(Data excerpts Opens)

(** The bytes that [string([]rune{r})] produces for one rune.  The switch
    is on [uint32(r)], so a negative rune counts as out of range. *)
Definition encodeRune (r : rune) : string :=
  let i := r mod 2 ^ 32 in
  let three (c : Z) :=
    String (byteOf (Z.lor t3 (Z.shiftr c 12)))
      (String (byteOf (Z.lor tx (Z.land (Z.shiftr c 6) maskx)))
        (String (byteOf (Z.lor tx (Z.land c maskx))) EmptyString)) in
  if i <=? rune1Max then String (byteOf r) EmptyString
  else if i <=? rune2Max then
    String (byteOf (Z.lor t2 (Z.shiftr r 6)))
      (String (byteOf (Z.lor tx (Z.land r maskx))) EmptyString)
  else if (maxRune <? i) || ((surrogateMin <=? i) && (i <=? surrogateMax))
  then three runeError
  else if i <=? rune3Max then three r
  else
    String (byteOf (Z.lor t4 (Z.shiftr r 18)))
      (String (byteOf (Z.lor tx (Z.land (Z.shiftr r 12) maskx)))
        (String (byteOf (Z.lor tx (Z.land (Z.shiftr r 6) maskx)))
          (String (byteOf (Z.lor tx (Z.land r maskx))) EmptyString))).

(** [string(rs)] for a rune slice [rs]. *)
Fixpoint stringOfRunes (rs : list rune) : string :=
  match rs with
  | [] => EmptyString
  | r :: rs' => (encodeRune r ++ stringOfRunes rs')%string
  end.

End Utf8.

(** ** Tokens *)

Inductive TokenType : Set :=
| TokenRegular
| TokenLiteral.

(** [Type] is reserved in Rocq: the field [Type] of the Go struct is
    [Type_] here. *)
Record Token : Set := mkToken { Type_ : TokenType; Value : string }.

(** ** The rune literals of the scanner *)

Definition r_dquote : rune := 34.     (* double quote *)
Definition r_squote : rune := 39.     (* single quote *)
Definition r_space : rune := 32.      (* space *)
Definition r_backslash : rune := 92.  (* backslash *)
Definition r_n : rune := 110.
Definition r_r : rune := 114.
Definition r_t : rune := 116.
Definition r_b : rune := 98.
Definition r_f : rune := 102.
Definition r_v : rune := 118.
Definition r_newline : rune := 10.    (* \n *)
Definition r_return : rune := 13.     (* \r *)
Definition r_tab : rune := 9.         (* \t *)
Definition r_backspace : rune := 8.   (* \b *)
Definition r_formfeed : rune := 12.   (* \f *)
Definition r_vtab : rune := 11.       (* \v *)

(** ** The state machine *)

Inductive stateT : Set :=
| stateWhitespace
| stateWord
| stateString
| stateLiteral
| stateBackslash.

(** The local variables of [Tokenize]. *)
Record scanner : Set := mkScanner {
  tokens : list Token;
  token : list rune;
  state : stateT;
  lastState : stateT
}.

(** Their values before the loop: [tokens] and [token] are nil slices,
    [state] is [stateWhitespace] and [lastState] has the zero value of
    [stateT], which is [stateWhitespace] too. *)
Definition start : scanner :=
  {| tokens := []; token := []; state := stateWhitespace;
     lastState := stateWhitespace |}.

(Data excerpts Closes)
(Data excerpts Opens)

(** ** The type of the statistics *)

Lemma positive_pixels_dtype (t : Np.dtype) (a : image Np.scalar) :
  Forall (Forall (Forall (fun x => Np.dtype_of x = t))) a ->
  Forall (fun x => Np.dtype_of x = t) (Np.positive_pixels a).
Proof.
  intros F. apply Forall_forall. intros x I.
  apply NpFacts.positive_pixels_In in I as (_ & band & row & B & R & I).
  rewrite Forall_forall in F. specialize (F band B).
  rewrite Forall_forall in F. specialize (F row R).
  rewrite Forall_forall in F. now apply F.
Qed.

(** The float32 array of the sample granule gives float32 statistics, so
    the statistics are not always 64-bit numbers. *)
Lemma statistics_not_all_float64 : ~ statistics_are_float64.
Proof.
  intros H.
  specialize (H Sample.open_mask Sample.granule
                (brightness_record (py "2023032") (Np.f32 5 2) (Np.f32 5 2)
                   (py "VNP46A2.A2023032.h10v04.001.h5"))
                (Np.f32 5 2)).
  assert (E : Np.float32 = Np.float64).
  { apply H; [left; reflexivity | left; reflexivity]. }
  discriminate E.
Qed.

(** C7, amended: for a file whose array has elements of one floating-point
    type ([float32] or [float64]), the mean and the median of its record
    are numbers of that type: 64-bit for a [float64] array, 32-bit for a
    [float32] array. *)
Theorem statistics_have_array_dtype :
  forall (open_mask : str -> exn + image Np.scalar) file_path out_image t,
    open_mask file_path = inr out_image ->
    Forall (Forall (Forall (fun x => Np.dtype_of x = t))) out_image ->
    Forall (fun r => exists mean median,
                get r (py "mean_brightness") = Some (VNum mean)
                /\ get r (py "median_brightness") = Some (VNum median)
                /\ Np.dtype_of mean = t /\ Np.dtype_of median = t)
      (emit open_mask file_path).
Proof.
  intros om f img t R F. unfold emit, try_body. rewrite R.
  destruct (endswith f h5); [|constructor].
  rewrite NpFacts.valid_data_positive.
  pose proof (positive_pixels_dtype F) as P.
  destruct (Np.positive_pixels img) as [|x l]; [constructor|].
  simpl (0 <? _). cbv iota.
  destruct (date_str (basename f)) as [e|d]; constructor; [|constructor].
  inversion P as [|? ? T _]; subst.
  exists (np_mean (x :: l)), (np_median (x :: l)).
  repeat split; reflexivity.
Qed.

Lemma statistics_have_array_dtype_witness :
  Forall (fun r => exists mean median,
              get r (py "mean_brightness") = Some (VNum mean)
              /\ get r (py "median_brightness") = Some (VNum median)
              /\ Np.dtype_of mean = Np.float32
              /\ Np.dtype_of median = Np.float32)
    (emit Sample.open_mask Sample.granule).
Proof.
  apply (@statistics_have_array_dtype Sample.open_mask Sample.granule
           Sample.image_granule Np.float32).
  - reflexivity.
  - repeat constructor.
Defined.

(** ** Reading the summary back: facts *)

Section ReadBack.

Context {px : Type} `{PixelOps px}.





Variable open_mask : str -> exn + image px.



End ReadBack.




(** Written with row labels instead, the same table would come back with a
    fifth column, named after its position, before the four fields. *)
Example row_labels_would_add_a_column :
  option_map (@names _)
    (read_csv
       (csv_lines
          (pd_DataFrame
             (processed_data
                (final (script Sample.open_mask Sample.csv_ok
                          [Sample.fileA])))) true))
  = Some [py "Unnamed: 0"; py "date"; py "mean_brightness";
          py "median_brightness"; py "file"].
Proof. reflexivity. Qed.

(Data excerpts Closes)

> [Problem]
Take the entries above and return only the lines from the one with "Definition start : scanner" to the one with "lastState := stateWhitespace", both included, unchanged.

> [Task result]
Definition start : scanner :=
  {| tokens := []; token := []; state := stateWhitespace;
     lastState := stateWhitespace |}.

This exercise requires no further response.